6. Your first 30 days out

The first weeks have a short, unglamorous list that protects your runway:

  1. Replacement health cover active from day one. Not "soon", from the first day of the gap.
  2. A decision made about your retirement account. Leave it, roll it, or transfer it, deliberately rather than by default.
  3. Your runway budget switched on. Start living the post-quit budget you built, not your old one.
  4. Government registrations handled. Whatever your country expects after leaving work.
  5. Structure for the time. The difference between a six-month runway and a four-month one is often just an unstructured first month. The first-30-days plan gives you a fill-in version.

The items people forget

The same handful of misses cause most of the expensive surprises:

  • Pricing health cover before resigning. The most common budget hole, and discoverable in an afternoon.
  • Resigning days before money vests or pays. Bonuses, equity cliffs, and employer-match vesting all have dates.
  • The stock-option exercise window. Often short after you leave, and easy to miss in the chaos of an exit.
  • Money promises that exist only in conversation. Get final pay, payouts, and references in writing.

Get the printable checklist

Every task here in one place, money, benefits, paperwork, the conversation, and your first 30 days, so nothing surfaces after it is too late to fix.

Get the free checklist

Frequently asked questions

What should I do before quitting my job?

Before you resign, settle three things quietly: the money, the benefits, and the exit itself. Confirm your runway covers a realistic gap, price your replacement health cover, audit retirement accounts, unused leave and equity, check your notice period and any repayment clauses, then prepare a short resignation letter. Doing the preparation before you announce keeps you in control of the timeline.

What paperwork do I need when leaving a job?

Get written confirmation of your final pay date and amount, any leave payout, the status of earned bonuses or commissions, and your benefit end dates. Download your payslips, tax documents, and any personal files you are entitled to keep before your account closes, and confirm where future tax documents will be sent.

What should I get in writing before my last day?

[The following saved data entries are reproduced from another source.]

(** Running a statement: unfold the monad down to states. *)
Ltac run_m :=
  repeat (progress (unfold mbind, mret, M_bind, M_ret, emit, raise, get_refused,
                    set_refused, try_finally, try_except; cbn)).

(** ** class Sink *)
Module Sink.
Inductive t : Set := mk.

(** [Sink.from_cli]; [parser.error] does not return. *)
Definition from_cli (args : list str) : exn + t :=
  if bool_decide (0 < length args)%nat
  then inl (SystemExit 2 (lit "Sink handler does not accept arguments"))
  else inr mk.

(** [Sink.process_message] *)
Definition process_message (self : t) (peer : Peer) (mailfrom : str)
    (rcpttos : list str) (data : content) (kws : gmap string (list str)) : M unit :=
  mret tt.
End Sink.

(** The body [Proxy.process_message] builds from [data] before it calls
    [_deliver]: the first four statements of the method. *)
Definition with_peer_line (peer : Peer) (data : str) : str :=
  let lines := split_lf data in
  let i := Proxy.first_blank lines 0 in
  let lines := list_insert_at i (lit "X-Peer: " ++ host peer) lines in
  join NEWLINE lines.

(** The characters of the lines and one more for each line. *)
Definition lines_size (lines : list str) : nat :=
  foldr (fun l n => S (length l + n)) 0%nat lines.

(** A byte that is ASCII and no line boundary of [str.splitlines] other
    than LF and CR. *)
Definition plain_byte (x : byte) : bool :=
  (Byte.to_N x <? 128)
  && negb (bool_decide (Byte.to_N x ∈ [11; 12; 28; 29; 30])).
(** * co-opt: the numerical core (aspheric ray tracing and PSF synthesis)

    A shallow embedding of [ray-tracing-wasm.c] and [wasm/psf-wasm.c].

    - A C [double] is a primitive binary64 [float]: [+], [-], [*], [/] and
      [sqrt] are the correctly rounded IEEE 754 operations the C code runs,
      comparisons are the IEEE ones ([nan] compares false with everything).
    - A C [int] is a [Z]; the loops of the source are structural recursions
      whose counters follow the source's.
    - The C library's [sin], [cos] and [fmod] are not part of the repository:
      the embedding takes them as a parameter ([Libm]).
    - An array is a [list]; a read or a write outside of it is undefined in C
      and makes the embedded function return [None].
    - The process-wide caches of [psf-wasm.c] are the fields of a record that
      every function of the module threads through. *)

From Stdlib Require Import ZArith List Bool Lia Floats.
Import ListNotations.

Set Warnings "-inexact-float".

Local Open Scope Z_scope.

(* ===================================================================== *)
(** * Doubles, ints and arrays as the C code uses them *)
(* ===================================================================== *)

Module C.

Local Open Scope float_scope.

(** [isfinite(x)] *)
Definition isfinite (x : float) : bool := is_finite x.

(** [fabs(x)] *)
Definition fabs (x : float) : float := abs x.

(** [a != b] on doubles: true as soon as one side is a NaN. *)
Definition neqb (a b : float) : bool := negb (a =? b).

(** [a > b] and [a >= b] on doubles. *)
Definition gtb (a b : float) : bool := b <? a.
Definition geb (a b : float) : bool := b <=? a.

(** [(double) n] for an [int] n. *)
Definition of_int (n : Z) : float :=
  match n with
  | Z0 => 0
  | Zpos _ => of_uint63 (Uint63.of_Z n)
  | Zneg _ => - of_uint63 (Uint63.of_Z (- n))
  end.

Your final pay date and amount, leave payout, earned bonus or commission status, benefit end dates, and any agreed reference. Verbal assurances about money have a way of evaporating after you leave, so a short email confirming the figures protects you.

How much notice should I give when quitting?

Whatever your contract requires, at minimum. In the US two weeks is convention rather than law in most cases, while in the UK, Ireland, Australia, New Zealand, and Singapore contractual or statutory notice periods commonly apply and skipping them can cost pay or create legal exposure. Check your contract before you pick a date.

People also ask

What should I do in the first 30 days after quitting?

Activate replacement health cover from day one of the gap, make a decision about your retirement account, switch on your runway budget, handle any government registrations your country expects, and give the time structure. An unstructured first month is the difference between a six-month runway and a four-month one.

Should I tell my manager before I have a plan?

Generally no. Once you signal you are leaving, you lose control of the timeline, projects get reassigned, and in some workplaces you may be walked out early. Do the financial and benefits preparation first, then resign on your schedule.

Is there a printable job exit checklist I can download?

Yes. WorkFree offers a free Job Exit Checklist you can download and work through, covering the money, benefits, paperwork, the conversation, and your first 30 days, so nothing surfaces after it is too late to fix.

What do people most often forget when quitting?

The most commonly missed items are pricing replacement health cover, checking vesting and bonus dates before choosing a resignation date, the short post-termination window to exercise stock options, and getting money promises in writing. Each is easy to handle in advance and expensive to miss.